Biometano a Concamarise, dubbi: “Rischi e serve trasparenza”

17 Aprile 2026
(Arv) Venezia, 17 Aprile 2026

“Come Gruppo Szumski Resistere Veneto abbiamo chiesto alla Giunta regionale del Veneto di verificare la correttezza e la legittimità del procedimento autorizzativo dell’impianto di biometano nel comune di Concamarise (Verona). Si tratta di garantire la piena accessibilità alla documentazione richiesta e assicurare un adeguato livello di tutela ambientale e sanitaria per i cittadini residenti nelle immediate vicinanze dell’impianto.”

Lo rendono noto i consiglieri regionali Riccardo Szumski e Davide Lovat (Resistere Veneto).

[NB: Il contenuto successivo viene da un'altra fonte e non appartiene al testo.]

(* ===== verification/RewardProps.v ===== *)
(** * flon.reward: the actions on states in order, and the properties

    Every action computed on a state that satisfies the invariant of [RewardInv.v], the
    preservation of the invariant, and the theorems about runs of the contract. *)
From S2P Require Import Prelude Cdt CdtRef Reward RewardInv.
From Stdlib Require Import ZArith Lia String.
From stdpp Require Import base tactics numbers list gmap sorting.
Open Scope Z_scope.

(** ** The merge of [voteproducer] *)

Lemma filter_ext_in {A} (P Q : A -> Prop) `{!forall x, Decision (P x)}
    `{!forall x, Decision (Q x)} (l : list A) :
  (forall x, x ∈ l -> P x <-> Q x) -> filter P l = filter Q l.
Proof.
  induction l as [|a l IH]; intros E; [done|].
  rewrite !filter_cons, IH by (intros; apply E; set_solver).
  destruct (decide (P a)) as [HP|HP], (decide (Q a)) as [HQ|HQ]; try done;
    exfalso; [apply HQ, (E a); [set_solver|done]|apply HP, (E a); [set_solver|done]].
Qed.

Lemma Forall_filter_keep {A} (R : A -> Prop) (P : A -> Prop) `{!forall x, Decision (P x)} l :
  Forall R l -> Forall R (filter P l).
Proof. rewrite !Forall_forall. intros HR x [_ Hx]%list_elem_of_filter. auto. Qed.

Definition zero_info : voted_producer_info := VotedProducerInfo 0.
Definition kept_of (old : list (name * voted_producer_info)) (new : list name)
    : list (name * voted_producer_info) := filter (fun e => e.1 ∈ new) old.
Definition removed_of (old : list (name * voted_producer_info)) (new : list name)
    : list (name * voted_producer_info) := filter (fun e => e.1 ∉ new) old.
Definition added_of (old : list (name * voted_producer_info)) (new : list name)
    : list (name * voted_producer_info) :=
  (fun n => (n, zero_info)) <$> filter (fun n => n ∉ old.*1) new.

Lemma removed_front old new o :
  Forall (fun b => o < b.1) old -> Forall (fun e => o < e.1) (removed_of old new).
Proof. apply Forall_filter_keep. Qed.

Lemma added_front old new n :
  Forall (fun b => n < b) new -> Forall (fun e => n < e.1) (added_of old new).
Proof. intros H. apply Forall_fmap. by apply Forall_filter_keep. Qed.

Lemma not_elem_lt (o : name) new : Forall (fun b => o < b) new -> o ∉ new.
Proof. rewrite Forall_forall. intros H Hin. specialize (H _ Hin). lia. Qed.

Lemma split_votes_nil_cons n new :
  split_votes [] (n :: new) =
  (let '(kept, removed, added) := split_votes [] new in
   (kept, removed, smap_set n (VotedProducerInfo 0) added)).
Proof. done. Qed.

Lemma split_votes_cons o info old n new :
  split_votes ((o, info) :: old) (n :: new) =
  (if o <? n then
     let '(kept, removed, added) := split_votes old (n :: new) in
     (kept, smap_emplace o info removed, added)
   else if n <? o then
     let '(kept, removed, added) := split_votes ((o, info) :: old) new in
     (kept, removed, smap_set n (VotedProducerInfo 0) added)
   else
     let '(kept, removed, added) := split_votes old new in
     ((o, info) :: kept, removed, added)).
Proof. done. Qed.

(** The loop computes intersection and differences. *)
Lemma split_votes_spec old : forall new,
  smap_ok old -> StronglySorted Z.lt new ->
  split_votes old new = (kept_of old new, removed_of old new, added_of old new).
Proof.
  induction old as [|[o info] old IHo]; intros new Ho Hn.
  - induction new as [|n new IHn]; [done|]. apply StronglySorted_inv in Hn as [Hn Hlt].
    rewrite split_votes_nil_cons, (IHn Hn). unfold smap_set.
    rewrite smap_insert_front by (apply added_front; done). done.
  - apply smap_ok_cons in Ho as [Hlo Ho]. simpl in Hlo.
    induction new as [|n new IHn].
    + cbn [split_votes]. rewrite (IHo [] Ho (SSorted_nil _)). unfold smap_emplace.
      rewrite smap_insert_front by (apply removed_front; done). done.
    + apply StronglySorted_inv in Hn as [Hn Hlt]. specialize (IHn Hn).
      assert (Hall : StronglySorted Z.lt (n :: new)) by by constructor.
      rewrite split_votes_cons. destruct (Z.ltb_spec o n) as [Hon|Hon].
      * rewrite (IHo _ Ho Hall). unfold smap_emplace.
        rewrite smap_insert_front by (apply removed_front; done).
        assert (o ∉ n :: new).
        { apply not_elem_lt. constructor; [done|]. eapply Forall_impl; [done|]. simpl; lia. }
        unfold kept_of, removed_of, added_of. rewrite !(filter_cons _ (o, info) old).
        rewrite (decide_False (P := o ∈ n :: new)), (decide_True (P := o ∉ n :: new)) by done.
        do 3 f_equal. f_equal. apply filter_ext_in. intros x Hx. simpl. set_solver.
      * destruct (Z.ltb_spec n o) as [Hno|Hno].
        -- rewrite IHn.
           unfold smap_set. rewrite smap_insert_front by (apply added_front; done).
           assert (Hnk : n ∉ ((o, info) :: old).*1).
           { simpl. apply not_elem_of_cons. split; [lia|].
             intros (e & -> & He)%list_elem_of_fmap. rewrite Forall_forall in Hlo.
             specialize (Hlo _ He). simpl in Hlo. lia. }
           assert (Hk : forall e, e ∈ (o, info) :: old -> e.1 ∈ n :: new <-> e.1 ∈ new).
           { intros e He. assert (e.1 <> n); [|set_solver]. intros <-. apply Hnk.
             by apply list_elem_of_fmap_2. }
           unfold kept_of, removed_of, added_of. rewrite (filter_cons _ n new).
           rewrite (decide_True (P := n ∉ _)) by done. do 3 f_equal.
           ++ apply filter_ext_in. intros e He. symmetry. by apply Hk.
           ++ apply filter_ext_in. intros e He. by rewrite (Hk e He).
        -- assert (o = n) as -> by lia. rewrite (IHo new Ho Hn).
           assert (Hnn : n ∉ new) by by apply not_elem_lt.
           assert (Hk : forall e, e ∈ old -> e.1 ∈ n :: new <-> e.1 ∈ new).
           { intros e He. rewrite Forall_forall in Hlo. specialize (Hlo _ He). simpl in Hlo.
             assert (e.1 <> n) by lia. set_solver. }
           unfold kept_of, removed_of, added_of. rewrite !filter_cons.
           rewrite (decide_True (P := (n, info).1 ∈ n :: new)) by (simpl; set_solver).
           rewrite (decide_False (P := (n, info).1 ∉ n :: new)) by (simpl; set_solver).
           rewrite (decide_False (P := n ∉ ((n, info) :: old).*1)) by (simpl; set_solver).
           f_equal; [f_equal|].
           ++ f_equal. apply filter_ext_in. intros e He. symmetry. by apply Hk.
           ++ apply filter_ext_in. intros e He. by rewrite (Hk e He).
           ++ f_equal. apply filter_ext_in. intros x Hx. simpl. set_solver.
Qed.

(** ** Sums over parts of a voter's list *)

Lemma earned_rpv core t1 t2 w ps :
  (forall p, rewards_per_vote (row_at core t1 p) = rewards_per_vote (row_at core t2 p)) ->
  earned core t1 w ps = earned core t2 w ps.
Proof. intros E. induction ps as [|e ps IH]; simpl; [done|]. by rewrite IH, E. Qed.

Lemma settled_rpv core t1 t2 ps :
  (forall p, rewards_per_vote (row_at core t1 p) = rewards_per_vote (row_at core t2 p)) ->
  settled_infos core t1 ps = settled_infos core t2 ps.
Proof. intros E. apply list_fmap_ext. intros i e _. by rewrite E. Qed.

Lemma earned_zero core tbl ps : earned core tbl 0 ps = 0.
Proof. induction ps as [|e ps IH]; [done|]. simpl. by rewrite IH, payout_zero_l. Qed.

Lemma earned_split core tbl w old new :
  earned core tbl w (removed_of old new) + earned core tbl w (kept_of old new) =
  earned core tbl w old.
Proof.
  induction old as [|e old IH]; [done|]. unfold removed_of, kept_of in *.
  rewrite !filter_cons. destruct (decide (e.1 ∈ new)) as [Hin|Hin].
  - rewrite (decide_False (P := e.1 ∉ new)) by tauto. simpl. lia.
  - rewrite (decide_True (P := e.1 ∉ new)) by done. simpl. lia.
Qed.

Lemma settle_table_other core now w d ps : forall tbl p,
  p ∉ ps.*1 -> row_at core (settle_table core now w d ps tbl) p = row_at core tbl p.
Proof.
  induction ps as [|[q i] ps IH]; intros tbl p Hp; simpl in *; [done|].
  rewrite IH by set_solver. rewrite row_at_insert, bool_decide_false by set_solver. done.
Qed.

Lemma votes_fit_le core B Q f tbl d ps :
  table_ok core B Q f tbl -> d <= 0 -> votes_fit core tbl d ps = true.
Proof.
  intros Ht Hd. apply forallb_forall. intros e _. apply bool_decide_eq_true.
  destruct (Ht e.1). lia.
Qed.

Lemma kept_keys old new p : p ∈ (kept_of old new).*1 <-> p ∈ old.*1 /\ p ∈ new.
Proof.
  unfold kept_of. rewrite !list_elem_of_fmap. setoid_rewrite list_elem_of_filter.
  naive_solver.
Qed.
Lemma removed_keys old new p : p ∈ (removed_of old new).*1 <-> p ∈ old.*1 /\ p ∉ new.
Proof.
  unfold removed_of. rewrite !list_elem_of_fmap. setoid_rewrite list_elem_of_filter.
  naive_solver.
Qed.
Lemma added_keys old new : (added_of old new).*1 = filter (fun n => n ∉ old.*1) new.
Proof. unfold added_of. rewrite <- list_fmap_compose. apply list_fmap_id. Qed.

Lemma fmap_filter_NoDup {V} (P : Z * V -> Prop) `{!forall x, Decision (P x)} (l : list (Z * V)) :
  NoDup l.*1 -> NoDup (filter P l).*1.
Proof.
  induction l as [|e l IH]; [done|]. simpl. intros [He Hl]%NoDup_cons.
  rewrite filter_cons. destruct (decide (P e)); [|auto]. simpl. constructor; [|auto].
  intros (x & Ex & [_ Hx]%list_elem_of_filter)%list_elem_of_fmap. apply He. rewrite Ex.
  by apply list_elem_of_fmap_2.
Qed.

(** The producers of a voter after voting for [prods] *)
Definition revoted (core : symbol) (tbl : gmap name producer) (prods : list name)
    : list (name * voted_producer_info) :=
  (fun n => (n, VotedProducerInfo (rewards_per_vote (row_at core tbl n)))) <$> prods.

Lemma revoted_keys core tbl prods : (revoted core tbl prods).*1 = prods.
Proof. unfold revoted. rewrite <- list_fmap_compose. apply list_fmap_id. Qed.

Lemma revoted_ok core tbl prods : StronglySorted Z.lt prods -> smap_ok (revoted core tbl prods).
Proof.
  induction prods as [|n prods IH]; intros Hs; [constructor|].
  apply StronglySorted_inv in Hs as [Hs Hn]. simpl. apply smap_ok_cons. split; [|auto].
  simpl. apply Forall_fmap. done.
Qed.

Lemma smap_get_revoted core tbl prods p :
  smap_get p (revoted core tbl prods) =
  if bool_decide (p ∈ prods)
  then Some (VotedProducerInfo (rewards_per_vote (row_at core tbl p))) else None.
Proof.
  induction prods as [|q ps IH]; simpl; [done|]. rewrite IH.
  destruct (Z.eqb_spec p q) as [->|Hne].
  - by rewrite bool_decide_true by set_solver.
  - destruct (decide (p ∈ ps)).
    + by rewrite !bool_decide_true by set_solver.
    + by rewrite !bool_decide_false by set_solver.
Qed.

Lemma smap_ok_filter {V} (P : Z * V -> Prop) `{!forall x, Decision (P x)} (l : list (Z * V)) :
  smap_ok l -> smap_ok (filter P l).
Proof.
  induction l as [|e l IH]; [done|]. intros [Hlt Hok]%smap_ok_cons. rewrite filter_cons.
  destruct (decide (P e)); [|auto]. apply smap_ok_cons.
  split; [by apply Forall_filter_keep|auto].
Qed.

“L’impianto, alimentato da matrici organiche quali liquami bovini, suini e pollina, è localizzato in un contesto agricolo caratterizzato dalla presenza di abitazioni private poste a distanza estremamente ridotta, in alcuni casi di poche decine di metri, con proprietà direttamente confinanti con l’area interessata – spiegano i consiglieri regionali – I cittadini residenti nelle immediate vicinanze hanno presentato istanze di accesso agli atti e alle informazioni ambientali relative al procedimento autorizzativo, richiedendo la documentazione completa, comprensiva di progetti, pareri, verbali e atti istruttori, ma senza ottenere risposte adeguate. L’impianto determina evidenti profili di criticità con riferimento a emissioni odorigene, qualità dell’aria, impatti acustici, incremento del traffico di mezzi pesanti e possibili ripercussioni sulla salute dei residenti e sul valore degli immobili.”

“Nell’interrogazione presentata ribadiamo come, finora, i cittadini non abbiano ottenuto risposte complete e tempestive come previsto dalla normativa nazionale e dai principi sanciti dalla Convenzione di Aarhus e la situazione incide anche sulla trasparenza e sulla legittimità complessiva del procedimento autorizzativo, soprattutto in presenza di interventi con impatti potenzialmente rilevanti su ambiente e salute.”, concludono Szumski e Lovat.